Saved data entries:

+===+

(** The current pipe is full. *)
Definition lb_deactivate (q : fq_t) : res fq_t :=
  let n := (factive q - 1)%nat in
  if (fcurrent q <? n)%nat then
    a ← aswap (fcurrent q) n (fpipes q); Ok (mkFq a n (fcurrent q) (fmore q))
  else Ok (mkFq (fpipes q) n 0 (fmore q)).

Section lb.
Context {S : Type} `{PipeIO S}.

(** The loop of [sendpipe]: the pipe that took the frame. *)
Fixpoint lb_send_loop (fuel : nat) (data : string) (more : bool) (q : fq_t) : M S (option pipe_id * fq_t) :=
  match fuel with
  | O => throw OutOfFuel
  | Datatypes.S fuel =>
      if (0 <? factive q)%nat then
        p ← lift (aget (fpipes q) (fcurrent q));
        ok ← pwrite p data more;
        if ok : bool then mret (Some p, q)
        else
          _ ← lift (zmq_assert "!more" (negb (fmore q)));
          q ← lift (lb_deactivate q);
          lb_send_loop fuel data more q
      else mret (None, q)
  end.

Definition lb_sendpipe (data : string) (more : bool) (d : lb_t) : M S ((errno + option pipe_id) * lb_t) :=
  let q := lq d in
  if dropping d then mret (inr None, mkLb (mkFq (fpipes q) (factive q) (fcurrent q) more) more)
  else
    '(r, q) ← lb_send_loop (Datatypes.S (factive q)) data more q;
    if (factive q =? 0)%nat then mret (inl errEAGAIN, mkLb q (dropping d))
    else if more then mret (inr r, mkLb (mkFq (fpipes q) (factive q) (fcurrent q) more) (dropping d))
    else
      p ← lift (aget (fpipes q) (fcurrent q));
      _ ← pflush p;
      mret (inr r, mkLb (mkFq (fpipes q) (factive q) ((fcurrent q + 1) mod factive q)%nat more) (dropping d)).

Fixpoint lb_has_out_loop (fuel : nat) (q : fq_t) : M S (bool * fq_t) :=
  match fuel with
  | O => throw OutOfFuel
  | Datatypes.S fuel =>
      if (0 <? factive q)%nat then
        p ← lift (aget (fpipes q) (fcurrent q));
        ok ← pcheck_write p;
        if ok : bool then mret (true, q)
        else q ← lift (fq_deactivate (fcurrent q) q); lb_has_out_loop fuel q
      else mret (false, q)
  end.

Definition lb_has_out (d : lb_t) : M S (bool * lb_t) :=
  if fmore (lq d) then mret (true, d)
  else '(b, q) ← lb_has_out_loop (Datatypes.S (factive (lq d))) (lq d); mret (b, mkLb q (dropping d)).

(** *** [push_t] and [pull_t] *)

Definition push_xattach_pipe : pipe_id → lb_t → res lb_t := lb_attach.
Definition push_xwrite_activated : pipe_id → lb_t → res lb_t := lb_activated.
Definition push_xpipe_terminated : pipe_id → lb_t → res lb_t := lb_pipe_terminated.
Definition push_xhas_out : lb_t → M S (bool * lb_t) := lb_has_out.

Definition push_xsend (data : string) (more : bool) (d : lb_t) : M S (option errno * lb_t) :=
  '(r, d) ← lb_sendpipe data more d;
  mret (if r is inl e then Some e else None, d).

Definition pull_xattach_pipe : pipe_id → fq_t → res fq_t := fq_attach.
Definition pull_xread_activated : pipe_id → fq_t → res fq_t := fq_activated.
Definition pull_xpipe_terminated : pipe_id → fq_t → res fq_t := fq_pipe_terminated.
Definition pull_xhas_in : fq_t → M S (bool * fq_t) := fq_has_in.

Definition pull_xrecv (q : fq_t) : M S ((errno + frame_t) * fq_t) :=
  '(r, q) ← fq_recvpipe q;
  mret (match r with Some (_, f) => inr f | None => inl errEAGAIN end, q).

End lb.

(** ** A message goes to one pipe *)

Lemma aswap_same i a : array_wf a → (i < asize a)%nat → aswap i i a = Ok a.
Proof.
  intros [_ Ha] Hi. unfold aswap, aget. destruct (lookup_lt_is_Some_2 (items a) i Hi) as [p Hp]. rewrite Hp.
  cbn [mbind res_bind]. rewrite !(list_insert_id (items a) i p Hp), !(insert_id (array_index a) p i) by auto. by destruct a.
Qed.

Lemma aswap_comm i j a : array_wf a → aswap i j a = aswap j i a.
Proof.
  intros Ha. destruct (decide (i = j)) as [->|Hne]; [done|]. unfold aswap, aget.
  destruct (items a !! i) as [x|] eqn:Hi, (items a !! j) as [y|] eqn:Hj; try done. cbn [mbind res_bind].
  assert (x ≠ y) by (intros ->; apply Hne; eapply NoDup_lookup; [apply Ha|done..]).
  by rewrite list_insert_insert_ne, insert_insert_ne.
Qed.

(** A new pipe of a PUSH socket is attached like one of a PULL socket. *)
Lemma lb_attach_fq p d : fq_wf (lq d) → p ∉ items (fpipes (lq d)) →
  lb_attach p d = (q ← fq_attach p (lq d); Ok (mkLb q (dropping d))).
Proof.
  intros [Ha _ _] Hp. unfold lb_attach, lb_activated, fq_activated, fq_attach. cbn [lq fpipes factive fcurrent fmore dropping].
  destruct (apush_back_spec (fpipes (lq d)) p Ha Hp) as (Ha' & Hs & Hm & Hi & _).
  rewrite aindex_idx by (done || apply Hm; by right). cbn [mbind res_bind]. rewrite Hi, Hs, Nat.sub_succ, Nat.sub_0_r.
  by rewrite aswap_comm.
Qed.

Lemma lb_deactivate_fq q : fq_wf q → (0 < factive q)%nat → lb_deactivate q = fq_deactivate (fcurrent q) q.
Proof.
  intros [Ha Hs Hc] Hpos. unfold lb_deactivate, fq_deactivate.
  destruct (Nat.ltb_spec (fcurrent q) (factive q - 1)) as [Hlt|Hge].
  - by rewrite (proj2 (Nat.eqb_neq _ _)) by lia.
  - assert (fcurrent q = factive q - 1)%nat as -> by lia. rewrite Nat.eqb_refl, aswap_same by (done || lia). done.
Qed.

Section send.
Context {S : Type} `{HP : PipeLaws S}.
Implicit Types (s : S) (q : fq_t) (d : lb_t).

(** What a frame changed: it was written to one pipe, or to none. *)
Definition put (r : option pipe_id) (data : string) (more : bool) s s' : Prop := ∀ p,
  (valid s p → valid s' p) ∧ avail s' p = avail s p ∧ (r ≠ Some p ∨ more = true → room s' p = room s p) ∧
  written s' p = written s p ++ if decide (r = Some p) then [(data, more)] else [].

Lemma put_Some p data more s s' : put (Some p) data more s s' → ∀ p',
  avail s' p' = avail s p' ∧ written s' p' = written s p' ++ if decide (p = p') then [(data, more)] else [].
Proof.
  intros Hput p'. destruct (Hput p') as (_ & A & _ & ->). split; [done|]. f_equal. apply decide_ext.
  split; [by intros [= ->]|by intros ->].
Qed.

+===+

What you are asked to do: Above are the entries. Copy exactly the part that opens with the line containing "(negb (fmore q)));" and closes with the line containing "(** *** [push_t] and [pull_t] *)", and no more.

Exercise output:
          _ ← lift (zmq_assert "!more" (negb (fmore q)));
          q ← lift (lb_deactivate q);
          lb_send_loop fuel data more q
      else mret (None, q)
  end.

Definition lb_sendpipe (data : string) (more : bool) (d : lb_t) : M S ((errno + option pipe_id) * lb_t) :=
  let q := lq d in
  if dropping d then mret (inr None, mkLb (mkFq (fpipes q) (factive q) (fcurrent q) more) more)
  else
    '(r, q) ← lb_send_loop (Datatypes.S (factive q)) data more q;
    if (factive q =? 0)%nat then mret (inl errEAGAIN, mkLb q (dropping d))
    else if more then mret (inr r, mkLb (mkFq (fpipes q) (factive q) (fcurrent q) more) (dropping d))
    else
      p ← lift (aget (fpipes q) (fcurrent q));
      _ ← pflush p;
      mret (inr r, mkLb (mkFq (fpipes q) (factive q) ((fcurrent q + 1) mod factive q)%nat more) (dropping d)).

Fixpoint lb_has_out_loop (fuel : nat) (q : fq_t) : M S (bool * fq_t) :=
  match fuel with
  | O => throw OutOfFuel
  | Datatypes.S fuel =>
      if (0 <? factive q)%nat then
        p ← lift (aget (fpipes q) (fcurrent q));
        ok ← pcheck_write p;
        if ok : bool then mret (true, q)
        else q ← lift (fq_deactivate (fcurrent q) q); lb_has_out_loop fuel q
      else mret (false, q)
  end.

Definition lb_has_out (d : lb_t) : M S (bool * lb_t) :=
  if fmore (lq d) then mret (true, d)
  else '(b, q) ← lb_has_out_loop (Datatypes.S (factive (lq d))) (lq d); mret (b, mkLb q (dropping d)).

(** *** [push_t] and [pull_t] *)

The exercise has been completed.